Output only the lines below that start at the line containing "created ← consume spentLogTokenConsumption" and end at the line containing "Record AllowedAdmin := mkAdmin", with both ends kept.

[Collected data entries]
◇ ◇ ◇
(* ===== verification/AuthStore.v ===== *)
(** * What ayato keeps of its users (ayato/repository, ayato/service/auth.go, revoke.go)

    The repositories over the key-value store: one-time consumption, the deny lists of tokens
    and sessions, device authorizations, log tokens and the list of administrators.  The
    JSON forms of the stored records are parameters.  [adminMu] orders the administrators'
    changes of one process only, and is not modelled: interleavings stand for all processes. *)

From S2P Require Import Prelude GoStrings KV.

Definition one_byte : string := String "001" "".

(** A miss is no error ([getOptional]). *)
Definition getOptional (ns key errorContext : string) : prog error (option string) :=
  r ← try (call (Get ns key));
  match r with
  | Ok v => mret (Some v)
  | Err e => if is_not_found e then mret None else throw (WrapErr e errorContext)
  end.

(** ** One-time consumption (replayrepo.go) *)

Record consumptionPolicy := mkConsumption { cp_namespace : string; emptyError : string; errorContext : string }.

Definition replayConsumption := mkConsumption ReplayCodes "replay: empty id" "replay: consume".
Definition tokenConsumption := mkConsumption TokenDenylist "deny: empty jti" "deny: consume jti".
Definition spentDeviceConsumption := mkConsumption SpentDevices "device: empty device code" "device: consume".
Definition spentLogTokenConsumption := mkConsumption SpentLogTokens "logtoken: empty token" "logtoken: consume".

Definition consume (p : consumptionPolicy) (key : string) (ttl : Z) : prog error bool :=
  if decide (key = "") then throw (ErrEmpty p.(emptyError))
  else if (ttl <=? 0)%Z then mret false
  else
    ok ← call Adder;
    if negb ok then throw ErrNotAtomic
    else wrap p.(errorContext) (call (Add p.(cp_namespace) key one_byte ttl)).

(** ** Revocation (denylistrepo.go, service/revoke.go) *)

Record revocationPolicy := mkRevocation { rp_namespace : string; field : string }.

Definition tokenRevocations := mkRevocation TokenDenylist "jti".
Definition sessionRevocations := mkRevocation SessionDenylist "session id".

Definition revoke (p : revocationPolicy) (id : string) (ttl : Z) : prog error unit :=
  if decide (id = "") then throw (ErrEmpty ("deny: empty " +:+ p.(field)))
  else if (ttl <=? 0)%Z then mret tt
  else call (Set_ p.(rp_namespace) id one_byte ttl).

Definition isRevoked (p : revocationPolicy) (id : string) : prog error bool :=
  if decide (id = "") then mret false
  else v ← getOptional p.(rp_namespace) id "deny: check id"; mret (bool_decide (is_Some v)).

Section service.
(** Whether the service was given a deny list. *)
Context (denylist : bool).

Definition IsRevoked (jti : string) : prog error bool :=
  if denylist then isRevoked tokenRevocations jti else mret false.
Definition IsSessionRevoked (sessionID : string) : prog error bool :=
  if denylist then isRevoked sessionRevocations sessionID else mret false.
Definition Revoke (jti : string) (ttl : Z) : prog error unit :=
  if denylist then revoke tokenRevocations jti ttl else throw ErrNotConfigured.
Definition RevokeSession (sessionID : string) (ttl : Z) : prog error unit :=
  if denylist then revoke sessionRevocations sessionID ttl else throw ErrNotConfigured.
Definition ConsumeRefreshToken (jti : string) (ttl : Z) : prog error bool :=
  if denylist then consume tokenConsumption jti ttl else throw ErrNotConfigured.
End service.

(** ** Device authorizations (devicerepo.go, devicerepo_storage.go) *)

Definition DevicePending : string := "pending".
Definition DeviceApproved : string := "approved".
Definition DeviceDenied : string := "denied".

(** [dr_ExpiresAt] is in seconds. *)
Record deviceRecord := mkDevice {
  dr_DeviceCode : string;
  dr_UserCode : string;
  dr_Status : string;
  dr_GitHubID : Z;
  dr_Login : string;
  dr_ExpiresAt : Z;
}.
#[export] Instance eta_deviceRecord : Eta deviceRecord := λ r,
  mkDevice r.(dr_DeviceCode) r.(dr_UserCode) r.(dr_Status) r.(dr_GitHubID) r.(dr_Login) r.(dr_ExpiresAt).

(** [time.Unix]. *)
Definition unix (seconds : Z) : Z := seconds * second.

Section devices.
Context (encode : deviceRecord → string) (decode : string → option deviceRecord).

Definition putByCode (deviceCode : string) (record : deviceRecord) (ttl : Z) : prog error unit :=
  wrap "device: store record" (call (Set_ Devices deviceCode (encode record) ttl)).

Definition getByCode (deviceCode : string) : prog error (option deviceRecord) :=
  if decide (deviceCode = "") then mret None
  else
    raw ← getOptional Devices deviceCode "device: get record";
    match raw with
    | None => mret None
    | Some raw =>
        match decode raw with
        | None => throw (WrapErr ErrCodec "device: unmarshal record")
        | Some record =>
            now ← get_now;
            if (unix record.(dr_ExpiresAt) <? now)%Z then mret None else mret (Some record)
        end
    end.

Definition getByUserCode (userCode : string) : prog error (option deviceRecord) :=
  if decide (userCode = "") then mret None
  else
    code ← getOptional DeviceUserIndex userCode "device: get user index";
    match code with None => mret None | Some code => getByCode code end.

Definition CreateDevice (deviceCode userCode : string) (ttl : Z) : prog error unit :=
  if decide (deviceCode = "" ∨ userCode = "") then throw (ErrEmpty "device: empty device or user code")
  else
    now ← get_now;
    _ ← putByCode deviceCode (mkDevice deviceCode userCode DevicePending 0 "" ((now + ttl) / second)%Z) ttl;
    wrap "device: index user code" (call (Set_ DeviceUserIndex userCode deviceCode ttl)).

Definition LookupByUserCode (userCode : string) : prog error (option string) :=
  r ← getByUserCode userCode; mret (option_map dr_Status r).

(** [false]: the record is absent or expired. *)
Definition transition (userCode : string) (mutate : deviceRecord → deviceRecord) : prog error bool :=
  r ← getByUserCode userCode;
  match r with
  | None => mret false
  | Some rec =>
      now ← get_now;
      let ttl := (unix rec.(dr_ExpiresAt) - now)%Z in
      if (ttl <=? 0)%Z then mret false
      else _ ← putByCode rec.(dr_DeviceCode) (mutate rec) ttl; mret true
  end.

Definition approve (githubID : Z) (login : string) (rec : deviceRecord) : deviceRecord :=
  rec <| dr_Status := DeviceApproved |> <| dr_GitHubID := githubID |> <| dr_Login := login |>.

Definition ApproveDevice (userCode : string) (githubID : Z) (login : string) : prog error bool :=
  transition userCode (approve githubID login).

Definition DenyDevice (userCode : string) : prog error bool :=
  transition userCode (λ rec, rec <| dr_Status := DeviceDenied |>).

Definition PollDevice (deviceCode : string) : prog error (option (string * Z * string)) :=
  r ← getByCode deviceCode;
  mret (option_map (λ rec, (rec.(dr_Status), rec.(dr_GitHubID), rec.(dr_Login))) r).

Definition ConsumeDevice (deviceCode : string) : prog error bool :=
  r ← getByCode deviceCode;
  match r with
  | None => mret false
  | Some rec =>
      now ← get_now;
      let ttl := (unix rec.(dr_ExpiresAt) - now)%Z in
      if (ttl <=? 0)%Z then mret false
      else
        created ← consume spentDeviceConsumption deviceCode ttl;
        if negb created then mret false
        else
          _ ← try (E := error) (call (Delete DeviceUserIndex rec.(dr_UserCode)));
          _ ← try (E := error) (call (Delete Devices deviceCode));
          mret true
  end.
End devices.

(** ** Log tokens (logtokenrepo.go) *)

Record logTokenRecord := mkLogToken { lt_JobID : string; lt_ExpiresAt : Z }.

Section log_tokens.
Context (encode : logTokenRecord → string) (decode : string → option logTokenRecord).

Definition StoreLogToken (token jobID : string) (ttl : Z) : prog error unit :=
  if decide (token = "" ∨ jobID = "") then throw (ErrEmpty "logtoken: empty token or job id")
  else
    now ← get_now;
    wrap "logtoken: store" (call (Set_ LogTokens token (encode (mkLogToken jobID ((now + ttl) / second)%Z)) ttl)).

(** A value that is no record is the job of a token of an older version. *)
Definition log_token_record (v : string) : prog error logTokenRecord :=
  match decode v with
  | Some record => mret record
  | None => now ← get_now; mret (mkLogToken v ((now + minute) / second)%Z)
  end.

Definition ConsumeLogToken (token : string) : prog error (option string) :=
  if decide (token = "") then mret None
  else
    v ← getOptional LogTokens token "logtoken: get";
    match v with
    | None => mret None
    | Some v =>
        record ← log_token_record v;
        now ← get_now;
        let ttl := (unix record.(lt_ExpiresAt) - now)%Z in
        if bool_decide (record.(lt_JobID) = "") || (ttl <=? 0)%Z then mret None
        else
          created ← consume spentLogTokenConsumption token ttl;
          if negb created then mret None
          else _ ← try (E := error) (call (Delete LogTokens token)); mret (Some record.(lt_JobID))
    end.
End log_tokens.

(** ** Administrators (authrepo.go, service/auth.go) *)

Record AllowedAdmin := mkAdmin { ad_ID : Z; ad_Login : string }.

Definition repo_AddAdmin (id : Z) (login : string) : prog error unit :=
  if (id <=? 0)%Z then throw ErrInvalidID else call (Set_ AdminAllowlist (format_int id) login 0).

Definition repo_RemoveAdmin (id : Z) : prog error unit :=
  if (id <=? 0)%Z then throw ErrInvalidID else call (Delete AdminAllowlist (format_int id)).

(** Any error counts as no. *)
Definition IsAdmin {E} (id : Z) : prog E bool :=
  if (id <=? 0)%Z then mret false
  else r ← try (call (Get AdminAllowlist (format_int id))); mret (is_ok r).

Definition admin_of_entry (e : string * string) : option AllowedAdmin :=
  (λ id, mkAdmin id e.2) <$> parse_int e.1.

Definition ListAdmins : prog error (list AllowedAdmin) :=
  entries ← wrap "auth: list allowlist" (call (List AdminAllowlist));
  mret (omap (M:=list) admin_of_entry entries).

Definition AddAdmin := repo_AddAdmin.

Definition RemoveAdmin (id : Z) : prog error unit :=
  admins ← wrap "auth: list allowlist for removal" ListAdmins;
  match admins with
  | [a] => if decide (a.(ad_ID) = id) then throw (WrapErr ErrConflict "cannot remove the last admin")
           else repo_RemoveAdmin id
  | _ => repo_RemoveAdmin id
  end.

Definition SeedBootstrapAdmin (id : Z) : prog error unit :=
  if (id <=? 0)%Z then mret tt
  else
    admins ← wrap "auth: list allowlist for seed" ListAdmins;
    match admins with
    | [] => wrap "auth: seed bootstrap admin" (repo_AddAdmin id "")
    | _ => mret tt
    end.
◇ ◇ ◇
**Solved exercise**
          created ← consume spentLogTokenConsumption token ttl;
          if negb created then mret None
          else _ ← try (E := error) (call (Delete LogTokens token)); mret (Some record.(lt_JobID))
    end.
End log_tokens.

(** ** Administrators (authrepo.go, service/auth.go) *)

Record AllowedAdmin := mkAdmin { ad_ID : Z; ad_Login : string }.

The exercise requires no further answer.